Birmingham Edgbaston is a constituency, represented in the House of Commons of the UK Parliament since 2017 by Preet Gill, a Labour Co-op MP.

The most high-profile MP for the constituency was former Prime Minister Neville Chamberlain (1937–1940).  Since 1953 it has elected a succession of female MPs.

Members of Parliament

Boundaries

2018–present: The City of Birmingham wards of Bartley Green, Edgbaston, Harborne, and Quinton, part of North Edgbaston and fragments of Weoley & Selly Oak and Balsall Heath West.

1997–2018: The City of Birmingham wards of Bartley Green, Edgbaston, Harborne, and Quinton.

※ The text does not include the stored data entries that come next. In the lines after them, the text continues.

Lemma splitLoop_names videoPath outputDir baseName bounds :
  forall i fs outputs fs',
  splitLoop path E videoPath outputDir baseName i bounds fs
    = (Returned outputs, fs') ->
  outputs = List.map (clipName path outputDir baseName)
                     (seq i (length (sceneSegments bounds))).
Proof.
  induction bounds as [|a bounds IH]; intros i fs outputs fs' H.
  - apply Returned_inv in H. destruct H as [<- _]. reflexivity.
  - destruct bounds as [|b bounds].
    + apply Returned_inv in H. destruct H as [<- _]. reflexivity.
    + cbn [splitLoop] in H.
      apply bind_Returned in H. destruct H as (u & fs1 & _ & H).
      apply bind_Returned in H. destruct H as (rest & fs2 & Hrest & H).
      apply Returned_inv in H. destruct H as [<- _].
      rewrite sceneSegments_step. cbn [length seq List.map].
      f_equal. exact (IH _ _ _ _ Hrest).
Qed.



End NamingFacts.

Section StringFacts.

Lemma length_append (a b : string) :
  String.length (a +:+ b) = (String.length a + String.length b)%nat.
Proof.
  induction a as [|c a IH]; rewrite ?append_empty, ?append_String;
    [reflexivity|].
  cbn [String.length]. rewrite IH. reflexivity.
Qed.

Lemma append_cancel_r (a b t : string) : a +:+ t = b +:+ t -> a = b.
Proof.
  revert b. induction a as [|c a IH]; intros b H.
  - destruct b as [|c' b]; [reflexivity|]. exfalso.
    apply (f_equal String.length) in H.
    rewrite append_empty, length_append in H. cbn in H. lia.
  - destruct b as [|c' b].
    + exfalso. apply (f_equal String.length) in H.
      rewrite append_empty, length_append in H. cbn in H. lia.
    + rewrite !append_String in H. injection H as -> H.
      f_equal. apply IH, H.
Qed.

End StringFacts.



(** X22. When splitByScenes returns, it returns one clip name per segment
    of [[0, ...timestamps, duration]], in order, and clip [i] (counted from
    0) is [path.join(outputDir, `${baseName}_scene_${n}.mp4`)] where [n] is
    [i + 1] written with at least three digits. *)
Theorem X22_clip_names
    (path : NodePath) (E : Engine) (videoPath : string)
    (timestamps : list Q) (outputDir : string)
    (fs : gset string) (clips : list string) (fs' : gset string) :
  splitByScenes path E videoPath timestamps outputDir fs
    = (Returned clips, fs') ->
  clips = List.map (clipName path outputDir (path_parse_name path videoPath))
                   (seq 0 (S (length timestamps))).
Proof.
  unfold splitByScenes. intros H.
  apply bind_Returned in H. destruct H as (found & fs1 & _ & H).
  apply bind_Returned in H. destruct H as (u & fs2 & _ & H).
  apply bind_Returned in H. destruct H as (duration & fs3 & _ & H).
  apply splitLoop_names in H. rewrite H. do 2 f_equal.
  unfold allTimestamps. rewrite sceneSegments_length, length_app.
  cbn. lia.
Qed.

1983–1997: The City of Birmingham wards of Edgbaston, Harborne, and Quinton.

1974–1983: The County Borough of Birmingham wards of Deritend, Edgbaston, Harborne, and Quinton.

1918–1974: The County Borough of Birmingham wards of Edgbaston, Harborne, and Market Hall.

1885–1918: The Municipal Borough of Birmingham ward of Edgbaston, part of Rotton Park ward, the local government district of Harborne, and part of the local government district of Balsall Heath.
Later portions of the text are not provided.